In a paragraph of multiple sentences, should there be one or two spaces after each sentence's period for readability?

The paragraph is typed in Arial font. It is size 11 font. The monitor it is being viewed on is Ultra 4k HD. The background is white and the text is black.

I recently read somewhere (with an unknown credibility) that a single space is better, and double space is just legacy style from typewriters. But I was taught to double space, and I personally think double space looks better.

The above text has one space, because that's what the iPhone does.

  • This isn't a great question, it's like asking whether you should use F or C in your design. Honestly I've never learnt to use double space, so I am assuming it's a cultural thing.
    – insidesin
    Commented Aug 2, 2015 at 19:07
  • Are you sure that you are looking for a double space (that is, two spaces next to each other), and not one of the many other types of spaces? cs.tut.fi/~jkorpela/chars/spaces.html
    – André
    Commented Aug 3, 2015 at 7:02
  • I wish I could write a full answer but this is one of those things I learned long ago from reading a few articles from authoritative sources. Use one space. I don't remember the reason two spaces were used in the first place, I'm sure Google has the answer for that, but that reason no longer exists so, use one space.
    – Rob
    Commented Aug 3, 2015 at 10:36
  • re "The above text has one space, because that's what the iPhone does" -- all HTML on all platforms behaves that way, not just the iPhone; if your paragraph is part of a web page, any whitespace will collapse to a single space (unless you force it with  .) Commented Sep 29, 2016 at 12:24

3 Answers 3


Can open. Worms everywhere.

There is no canonical answer here as its still openly and vigorously debated.

The Wikipedia page on the topic is very well written and has links to research (tl;dr: It's inconclusive).

My own view on this from a UX perspective is:

  • It's a design decision, more than a usage/dogma decision.

  • For digital interfaces (especially browsers) the difference often matters less because UI clients often collapse or reduce the difference between 1 and 2 spaces.

  • If you really care about the spacing even with the caveats above, then as a design matter it will depend on the font size, weight, line spacing, and layout. More spacing after the period provides greater visual separation and more breathing room between the sentences, so the decision depends on whether you want the reader to experience the tiny bit of extra visual and cognitive separation or not.

  • Generally single spacing is considered more "modern" practice, but that is more of a convention than a usability/design decision, because design here is usually overwhelmingly dependent on context.

I'll add some examples later which illustrate these points more clearly.


In the same way that having an empty line between chunks of thoughts (i.e. paragraphs) serves as a visual marker which makes reading and scanning easier, a double space after a full stop / period serves as an improved visual marker for the end of a sentence. I can't recall the source, but I read a study a few years ago on just this point which found the result given above.

That said, double spaces after periods have fallen out in larger parts of the world, mostly as a style question. But if you're looking for pure UX without a consideration of your audiences design preferences, I would suggest that a double space is a good idea.

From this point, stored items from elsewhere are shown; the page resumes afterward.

(** X6. At an array-of-objects node with a non-empty [json] value, the
    value built is a sequence with one element per element of
    [json[key]], in order, and every element has the same keys: those
    of the element schema [val[0]] that have a branch and that the
    nested mask [ignoredAttrs[key]] does not map to [true], whatever
    the [json] element is.  The schema, the element schema and
    [json[key]] are values that [_.each] walks as [entries] lists them:
    none is an object with an own numeric [length]. *)
Theorem object_array_shape (host : Host)
  (schema defaults json attrs ignoredAttrs r : value)
  (key : string) (val0 : value) (rest : list value) :
  buildAttributes host schema defaults json attrs ignoredAttrs = Ok r ->
  array_like schema = false ->
  array_like val0 = false ->
  array_like (field json key) = false ->
  NoDup (own_keys schema) ->
  In (key, VArr (val0 :: rest)) (entries schema) ->
  isString val0 || isEmpty val0 = false ->
  is_true (field ignoredAttrs key) = false ->
  isNull (field json key) || isUndefined (field json key) = false ->
  isEmpty (field json key) = false ->
  exists built,
    get r key = VArr built
    /\ length built = length (each_values (field json key))
    /\ forall e, In e built ->
       forall k,
         In k (own_keys e)
         <-> exists v,
               In (k, v) (entries val0)
               /\ has_branch v = true
               /\ is_true (field (field ignoredAttrs key) k) = false.
Proof.
  intros H _ _ _ Hnd Hin Hval0 Hign Hnull Hempty.
  destruct (buildAttributes_get _ _ _ _ _ _ _ _ _ H Hnd Hin)
    as (ov & Hb & Hget & _).
  unfold body, buildKey in Hb. rewrite Hign, Hnull, Hempty in Hb.
  simpl in Hb. rewrite Hval0 in Hb.
  break_bind; [|discriminate Hb]. injection Hb as <-.
  match goal with Hm : mapM _ _ = Ok ?a |- _ =>
    exists a; apply mapM_Forall2 in Hm; rename Hm into Hall end.
  split; [exact Hget|]. split.
  - symmetry. exact (Forall2_length Hall).
  - intros e He k.
    assert (Hsrc : exists j,
              buildAttributes host val0 (field defaults key) j
                (field attrs key) (field ignoredAttrs key) = Ok e).
    { clear -Hall He. induction Hall as [|j y js ys Hy _ IH];
        [contradiction|].
      destruct He as [->|He]; eauto. }
    destruct Hsrc as [j Hj]. exact (buildAttributes_keys _ _ _ _ _ _ _ Hj k).
Qed.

However, it's often fairly moot argument online, as many systems automatically reduce double spaces after a period to a single space anyway.


All experts in typography will tell you that one space is correct. For one thing, it eliminates the problem of "rivers," spaces that break apart a paragraph like cracks in the text block.

The universally accepted expert in typography is Robert Bringhurst, and his magnum opus The Elements of Typographical Style has something to say about space after periods on page 28, where he refers to two spaces between sentences as a "quaint Victorian habit" left over from "a dark and inflationary age in typography and type design."

For a more in-depth treatment, see the answer in Butterick's Practical Typography. TL;DR: Always use only one space.